* SUPPLIED DATA:
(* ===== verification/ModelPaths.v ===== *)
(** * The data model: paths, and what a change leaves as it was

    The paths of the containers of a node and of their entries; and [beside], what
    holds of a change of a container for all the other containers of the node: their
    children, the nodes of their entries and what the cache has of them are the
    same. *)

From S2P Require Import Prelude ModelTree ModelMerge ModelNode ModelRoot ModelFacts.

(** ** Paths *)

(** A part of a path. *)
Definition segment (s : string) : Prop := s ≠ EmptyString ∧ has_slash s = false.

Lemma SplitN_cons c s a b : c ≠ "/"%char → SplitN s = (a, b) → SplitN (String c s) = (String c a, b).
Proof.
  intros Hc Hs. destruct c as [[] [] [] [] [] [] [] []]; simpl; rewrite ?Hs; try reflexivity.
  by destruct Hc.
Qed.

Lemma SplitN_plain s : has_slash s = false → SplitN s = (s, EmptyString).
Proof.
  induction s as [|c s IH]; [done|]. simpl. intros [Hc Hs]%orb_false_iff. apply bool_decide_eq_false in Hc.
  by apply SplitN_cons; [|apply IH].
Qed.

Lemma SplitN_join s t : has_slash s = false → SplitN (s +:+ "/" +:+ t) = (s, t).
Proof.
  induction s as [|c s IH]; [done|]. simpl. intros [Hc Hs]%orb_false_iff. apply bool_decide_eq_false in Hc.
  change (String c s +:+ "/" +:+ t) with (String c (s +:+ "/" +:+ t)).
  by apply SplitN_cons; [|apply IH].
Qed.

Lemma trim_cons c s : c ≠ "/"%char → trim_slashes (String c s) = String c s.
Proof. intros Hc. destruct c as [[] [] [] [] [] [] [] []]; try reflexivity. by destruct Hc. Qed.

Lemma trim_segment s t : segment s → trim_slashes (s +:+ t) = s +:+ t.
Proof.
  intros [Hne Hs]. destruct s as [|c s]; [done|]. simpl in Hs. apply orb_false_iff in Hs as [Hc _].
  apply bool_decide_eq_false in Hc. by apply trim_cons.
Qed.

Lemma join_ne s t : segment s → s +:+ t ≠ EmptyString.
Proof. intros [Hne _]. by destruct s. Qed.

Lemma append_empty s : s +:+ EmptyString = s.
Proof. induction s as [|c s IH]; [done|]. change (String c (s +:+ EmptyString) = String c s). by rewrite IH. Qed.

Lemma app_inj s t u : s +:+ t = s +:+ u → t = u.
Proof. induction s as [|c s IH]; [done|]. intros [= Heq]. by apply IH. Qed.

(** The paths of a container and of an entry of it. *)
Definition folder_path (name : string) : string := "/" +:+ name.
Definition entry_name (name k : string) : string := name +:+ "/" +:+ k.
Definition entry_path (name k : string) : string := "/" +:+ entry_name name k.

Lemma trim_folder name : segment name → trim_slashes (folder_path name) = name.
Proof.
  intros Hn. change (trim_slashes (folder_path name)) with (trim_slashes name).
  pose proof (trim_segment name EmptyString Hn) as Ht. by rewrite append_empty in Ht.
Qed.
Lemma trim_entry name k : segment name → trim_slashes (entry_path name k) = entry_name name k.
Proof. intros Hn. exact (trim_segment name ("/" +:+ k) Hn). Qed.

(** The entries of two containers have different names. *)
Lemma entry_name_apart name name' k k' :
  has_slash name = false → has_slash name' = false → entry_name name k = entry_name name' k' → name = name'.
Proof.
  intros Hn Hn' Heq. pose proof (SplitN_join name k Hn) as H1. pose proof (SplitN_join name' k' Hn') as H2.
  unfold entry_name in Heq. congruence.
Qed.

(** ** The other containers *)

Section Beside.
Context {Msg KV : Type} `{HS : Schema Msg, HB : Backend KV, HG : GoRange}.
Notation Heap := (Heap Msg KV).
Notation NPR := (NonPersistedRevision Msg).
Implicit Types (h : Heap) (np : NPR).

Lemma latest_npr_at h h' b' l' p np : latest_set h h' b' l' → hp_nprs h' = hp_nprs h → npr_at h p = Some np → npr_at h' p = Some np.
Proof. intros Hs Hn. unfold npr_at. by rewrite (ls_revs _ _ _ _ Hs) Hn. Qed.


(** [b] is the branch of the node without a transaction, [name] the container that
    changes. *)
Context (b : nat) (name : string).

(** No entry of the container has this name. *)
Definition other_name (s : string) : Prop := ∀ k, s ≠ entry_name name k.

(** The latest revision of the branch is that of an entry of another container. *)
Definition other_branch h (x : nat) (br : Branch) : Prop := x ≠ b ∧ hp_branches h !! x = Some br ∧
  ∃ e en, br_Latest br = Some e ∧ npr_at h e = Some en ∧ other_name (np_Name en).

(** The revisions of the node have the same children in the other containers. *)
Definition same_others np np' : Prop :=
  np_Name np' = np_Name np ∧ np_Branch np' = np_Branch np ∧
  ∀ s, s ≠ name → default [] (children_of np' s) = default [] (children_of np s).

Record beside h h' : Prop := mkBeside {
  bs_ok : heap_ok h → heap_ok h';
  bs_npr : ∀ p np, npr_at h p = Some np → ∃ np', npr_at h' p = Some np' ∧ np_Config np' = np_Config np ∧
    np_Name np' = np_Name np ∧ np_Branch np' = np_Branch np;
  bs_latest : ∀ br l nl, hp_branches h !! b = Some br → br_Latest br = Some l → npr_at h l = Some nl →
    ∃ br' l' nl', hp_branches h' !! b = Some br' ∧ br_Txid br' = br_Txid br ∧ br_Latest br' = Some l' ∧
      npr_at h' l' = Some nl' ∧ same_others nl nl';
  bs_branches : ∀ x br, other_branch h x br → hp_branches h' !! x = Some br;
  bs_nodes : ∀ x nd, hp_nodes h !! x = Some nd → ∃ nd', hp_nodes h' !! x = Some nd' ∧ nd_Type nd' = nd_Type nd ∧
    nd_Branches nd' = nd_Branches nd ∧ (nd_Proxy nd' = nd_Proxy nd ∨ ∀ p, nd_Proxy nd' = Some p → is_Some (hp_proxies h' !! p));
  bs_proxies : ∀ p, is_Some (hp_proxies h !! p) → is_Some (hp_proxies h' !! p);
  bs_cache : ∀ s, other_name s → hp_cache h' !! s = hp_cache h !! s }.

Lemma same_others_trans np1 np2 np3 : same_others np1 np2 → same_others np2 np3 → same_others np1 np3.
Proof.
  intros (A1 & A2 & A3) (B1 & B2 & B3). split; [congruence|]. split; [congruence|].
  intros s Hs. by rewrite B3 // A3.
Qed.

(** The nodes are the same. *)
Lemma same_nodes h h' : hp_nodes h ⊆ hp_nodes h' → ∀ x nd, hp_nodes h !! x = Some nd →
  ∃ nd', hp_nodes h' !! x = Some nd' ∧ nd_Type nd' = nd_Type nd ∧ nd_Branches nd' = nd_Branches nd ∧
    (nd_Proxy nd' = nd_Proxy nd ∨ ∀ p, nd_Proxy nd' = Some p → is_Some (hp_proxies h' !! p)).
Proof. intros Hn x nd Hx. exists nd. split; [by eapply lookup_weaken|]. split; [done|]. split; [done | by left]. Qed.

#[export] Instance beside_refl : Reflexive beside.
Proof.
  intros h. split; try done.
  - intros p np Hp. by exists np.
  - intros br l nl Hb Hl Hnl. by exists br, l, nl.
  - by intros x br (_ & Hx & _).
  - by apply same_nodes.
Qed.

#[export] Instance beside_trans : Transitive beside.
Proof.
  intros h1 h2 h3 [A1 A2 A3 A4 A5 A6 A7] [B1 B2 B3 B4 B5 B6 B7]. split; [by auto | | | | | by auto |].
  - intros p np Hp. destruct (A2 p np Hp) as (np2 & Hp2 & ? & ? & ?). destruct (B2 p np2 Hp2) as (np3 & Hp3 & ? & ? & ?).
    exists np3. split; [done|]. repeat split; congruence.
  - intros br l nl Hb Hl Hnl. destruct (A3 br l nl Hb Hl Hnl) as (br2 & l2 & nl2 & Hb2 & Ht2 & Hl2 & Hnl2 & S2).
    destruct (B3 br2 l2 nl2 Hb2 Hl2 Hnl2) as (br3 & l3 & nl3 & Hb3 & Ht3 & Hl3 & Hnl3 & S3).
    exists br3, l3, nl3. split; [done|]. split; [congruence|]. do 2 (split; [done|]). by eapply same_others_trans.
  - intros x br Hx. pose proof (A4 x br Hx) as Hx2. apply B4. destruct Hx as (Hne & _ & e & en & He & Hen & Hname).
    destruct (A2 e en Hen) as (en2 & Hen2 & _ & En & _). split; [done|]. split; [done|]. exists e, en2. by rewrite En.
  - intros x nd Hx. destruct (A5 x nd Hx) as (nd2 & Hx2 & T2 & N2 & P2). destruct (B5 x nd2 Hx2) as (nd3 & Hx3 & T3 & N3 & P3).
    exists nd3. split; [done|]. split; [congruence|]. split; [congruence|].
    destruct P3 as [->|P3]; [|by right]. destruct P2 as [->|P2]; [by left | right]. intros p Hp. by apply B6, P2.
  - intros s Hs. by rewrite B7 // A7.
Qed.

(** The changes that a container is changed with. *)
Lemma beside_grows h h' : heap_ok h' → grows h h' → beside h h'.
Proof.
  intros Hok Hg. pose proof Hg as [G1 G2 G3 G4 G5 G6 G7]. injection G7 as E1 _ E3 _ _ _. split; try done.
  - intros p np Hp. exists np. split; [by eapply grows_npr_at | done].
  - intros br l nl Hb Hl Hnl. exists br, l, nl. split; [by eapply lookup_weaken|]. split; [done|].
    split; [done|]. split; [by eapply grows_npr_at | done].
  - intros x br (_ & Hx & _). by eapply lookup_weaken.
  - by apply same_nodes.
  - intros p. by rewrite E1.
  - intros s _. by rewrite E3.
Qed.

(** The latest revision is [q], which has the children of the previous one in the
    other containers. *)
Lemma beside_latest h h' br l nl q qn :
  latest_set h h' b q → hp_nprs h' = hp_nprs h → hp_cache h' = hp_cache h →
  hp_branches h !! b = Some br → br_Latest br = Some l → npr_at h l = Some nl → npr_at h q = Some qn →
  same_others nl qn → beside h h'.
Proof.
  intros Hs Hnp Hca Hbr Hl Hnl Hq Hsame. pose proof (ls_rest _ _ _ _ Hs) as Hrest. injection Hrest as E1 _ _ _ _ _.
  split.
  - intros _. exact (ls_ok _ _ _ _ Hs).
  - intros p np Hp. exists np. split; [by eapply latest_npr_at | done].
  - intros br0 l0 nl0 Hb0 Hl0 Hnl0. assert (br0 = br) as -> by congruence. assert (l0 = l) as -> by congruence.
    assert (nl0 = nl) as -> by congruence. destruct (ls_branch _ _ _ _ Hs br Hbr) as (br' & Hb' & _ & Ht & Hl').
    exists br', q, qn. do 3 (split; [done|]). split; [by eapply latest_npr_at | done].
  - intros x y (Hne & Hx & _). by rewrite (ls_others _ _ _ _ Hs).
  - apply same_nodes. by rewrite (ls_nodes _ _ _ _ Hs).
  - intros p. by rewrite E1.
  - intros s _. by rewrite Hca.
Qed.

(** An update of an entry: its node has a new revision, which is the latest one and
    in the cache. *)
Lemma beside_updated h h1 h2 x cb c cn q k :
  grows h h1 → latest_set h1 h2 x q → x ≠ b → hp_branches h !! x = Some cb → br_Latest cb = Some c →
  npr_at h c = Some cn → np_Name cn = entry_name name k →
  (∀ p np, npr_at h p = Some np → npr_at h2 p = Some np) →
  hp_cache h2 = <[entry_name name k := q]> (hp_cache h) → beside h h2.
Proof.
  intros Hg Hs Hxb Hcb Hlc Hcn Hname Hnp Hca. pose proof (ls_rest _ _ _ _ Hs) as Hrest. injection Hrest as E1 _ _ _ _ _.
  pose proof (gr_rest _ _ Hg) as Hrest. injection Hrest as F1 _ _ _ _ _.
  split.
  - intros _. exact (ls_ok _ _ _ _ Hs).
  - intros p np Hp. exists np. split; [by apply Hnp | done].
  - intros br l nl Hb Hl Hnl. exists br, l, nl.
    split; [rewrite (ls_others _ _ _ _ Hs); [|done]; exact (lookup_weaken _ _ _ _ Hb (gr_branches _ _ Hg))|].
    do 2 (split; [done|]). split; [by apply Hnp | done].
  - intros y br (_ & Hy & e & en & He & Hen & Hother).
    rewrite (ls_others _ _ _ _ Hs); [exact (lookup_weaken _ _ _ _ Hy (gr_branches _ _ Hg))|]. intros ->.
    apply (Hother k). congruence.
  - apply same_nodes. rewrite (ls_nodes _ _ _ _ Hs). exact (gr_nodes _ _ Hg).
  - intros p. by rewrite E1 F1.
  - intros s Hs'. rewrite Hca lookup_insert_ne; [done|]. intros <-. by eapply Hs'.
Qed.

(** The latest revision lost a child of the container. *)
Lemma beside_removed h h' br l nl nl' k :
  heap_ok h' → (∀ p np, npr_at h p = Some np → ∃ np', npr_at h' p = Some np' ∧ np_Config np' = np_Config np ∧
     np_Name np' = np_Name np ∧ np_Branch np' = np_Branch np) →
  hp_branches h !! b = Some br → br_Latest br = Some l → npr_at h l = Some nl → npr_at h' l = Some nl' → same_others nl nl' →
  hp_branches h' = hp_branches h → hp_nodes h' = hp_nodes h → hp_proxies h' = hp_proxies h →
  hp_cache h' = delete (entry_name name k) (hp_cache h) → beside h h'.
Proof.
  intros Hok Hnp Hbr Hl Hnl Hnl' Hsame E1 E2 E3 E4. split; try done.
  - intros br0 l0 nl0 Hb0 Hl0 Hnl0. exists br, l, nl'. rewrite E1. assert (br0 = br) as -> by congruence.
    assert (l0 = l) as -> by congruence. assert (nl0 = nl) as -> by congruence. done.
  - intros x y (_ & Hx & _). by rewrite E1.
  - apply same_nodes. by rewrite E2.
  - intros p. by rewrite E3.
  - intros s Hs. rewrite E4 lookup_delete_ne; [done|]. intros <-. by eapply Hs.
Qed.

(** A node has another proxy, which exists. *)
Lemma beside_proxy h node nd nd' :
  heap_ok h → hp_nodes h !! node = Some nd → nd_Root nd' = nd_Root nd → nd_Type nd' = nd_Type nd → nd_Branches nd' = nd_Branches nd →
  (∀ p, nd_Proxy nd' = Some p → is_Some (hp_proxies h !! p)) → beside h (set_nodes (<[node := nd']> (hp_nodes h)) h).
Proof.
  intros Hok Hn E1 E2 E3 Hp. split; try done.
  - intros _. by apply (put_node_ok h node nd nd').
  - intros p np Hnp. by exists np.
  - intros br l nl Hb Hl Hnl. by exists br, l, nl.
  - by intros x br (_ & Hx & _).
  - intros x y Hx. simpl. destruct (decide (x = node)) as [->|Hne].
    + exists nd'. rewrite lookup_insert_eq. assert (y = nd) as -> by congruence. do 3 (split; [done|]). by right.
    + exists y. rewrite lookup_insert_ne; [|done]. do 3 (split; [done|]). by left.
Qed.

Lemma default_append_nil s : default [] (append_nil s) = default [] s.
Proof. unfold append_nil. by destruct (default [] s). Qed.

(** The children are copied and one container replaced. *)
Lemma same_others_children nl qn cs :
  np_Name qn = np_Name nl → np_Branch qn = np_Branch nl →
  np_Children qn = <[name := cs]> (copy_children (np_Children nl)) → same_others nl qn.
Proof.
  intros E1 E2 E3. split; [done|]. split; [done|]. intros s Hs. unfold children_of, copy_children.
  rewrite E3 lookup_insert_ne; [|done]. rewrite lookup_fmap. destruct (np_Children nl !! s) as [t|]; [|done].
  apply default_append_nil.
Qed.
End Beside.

* DIRECTIONS FOR THIS TASK: Beginning at the line above that contains "Proof. intros Hn x", return each line exactly through the line that contains "(** The latest revision is", and no others.

* ANSWER TO THIS TASK:
Proof. intros Hn x nd Hx. exists nd. split; [by eapply lookup_weaken|]. split; [done|]. split; [done | by left]. Qed.

#[export] Instance beside_refl : Reflexive beside.
Proof.
  intros h. split; try done.
  - intros p np Hp. by exists np.
  - intros br l nl Hb Hl Hnl. by exists br, l, nl.
  - by intros x br (_ & Hx & _).
  - by apply same_nodes.
Qed.

#[export] Instance beside_trans : Transitive beside.
Proof.
  intros h1 h2 h3 [A1 A2 A3 A4 A5 A6 A7] [B1 B2 B3 B4 B5 B6 B7]. split; [by auto | | | | | by auto |].
  - intros p np Hp. destruct (A2 p np Hp) as (np2 & Hp2 & ? & ? & ?). destruct (B2 p np2 Hp2) as (np3 & Hp3 & ? & ? & ?).
    exists np3. split; [done|]. repeat split; congruence.
  - intros br l nl Hb Hl Hnl. destruct (A3 br l nl Hb Hl Hnl) as (br2 & l2 & nl2 & Hb2 & Ht2 & Hl2 & Hnl2 & S2).
    destruct (B3 br2 l2 nl2 Hb2 Hl2 Hnl2) as (br3 & l3 & nl3 & Hb3 & Ht3 & Hl3 & Hnl3 & S3).
    exists br3, l3, nl3. split; [done|]. split; [congruence|]. do 2 (split; [done|]). by eapply same_others_trans.
  - intros x br Hx. pose proof (A4 x br Hx) as Hx2. apply B4. destruct Hx as (Hne & _ & e & en & He & Hen & Hname).
    destruct (A2 e en Hen) as (en2 & Hen2 & _ & En & _). split; [done|]. split; [done|]. exists e, en2. by rewrite En.
  - intros x nd Hx. destruct (A5 x nd Hx) as (nd2 & Hx2 & T2 & N2 & P2). destruct (B5 x nd2 Hx2) as (nd3 & Hx3 & T3 & N3 & P3).
    exists nd3. split; [done|]. split; [congruence|]. split; [congruence|].
    destruct P3 as [->|P3]; [|by right]. destruct P2 as [->|P2]; [by left | right]. intros p Hp. by apply B6, P2.
  - intros s Hs. by rewrite B7 // A7.
Qed.

(** The changes that a container is changed with. *)
Lemma beside_grows h h' : heap_ok h' → grows h h' → beside h h'.
Proof.
  intros Hok Hg. pose proof Hg as [G1 G2 G3 G4 G5 G6 G7]. injection G7 as E1 _ E3 _ _ _. split; try done.
  - intros p np Hp. exists np. split; [by eapply grows_npr_at | done].
  - intros br l nl Hb Hl Hnl. exists br, l, nl. split; [by eapply lookup_weaken|]. split; [done|].
    split; [done|]. split; [by eapply grows_npr_at | done].
  - intros x br (_ & Hx & _). by eapply lookup_weaken.
  - by apply same_nodes.
  - intros p. by rewrite E1.
  - intros s _. by rewrite E3.
Qed.

(** The latest revision is [q], which has the children of the previous one in the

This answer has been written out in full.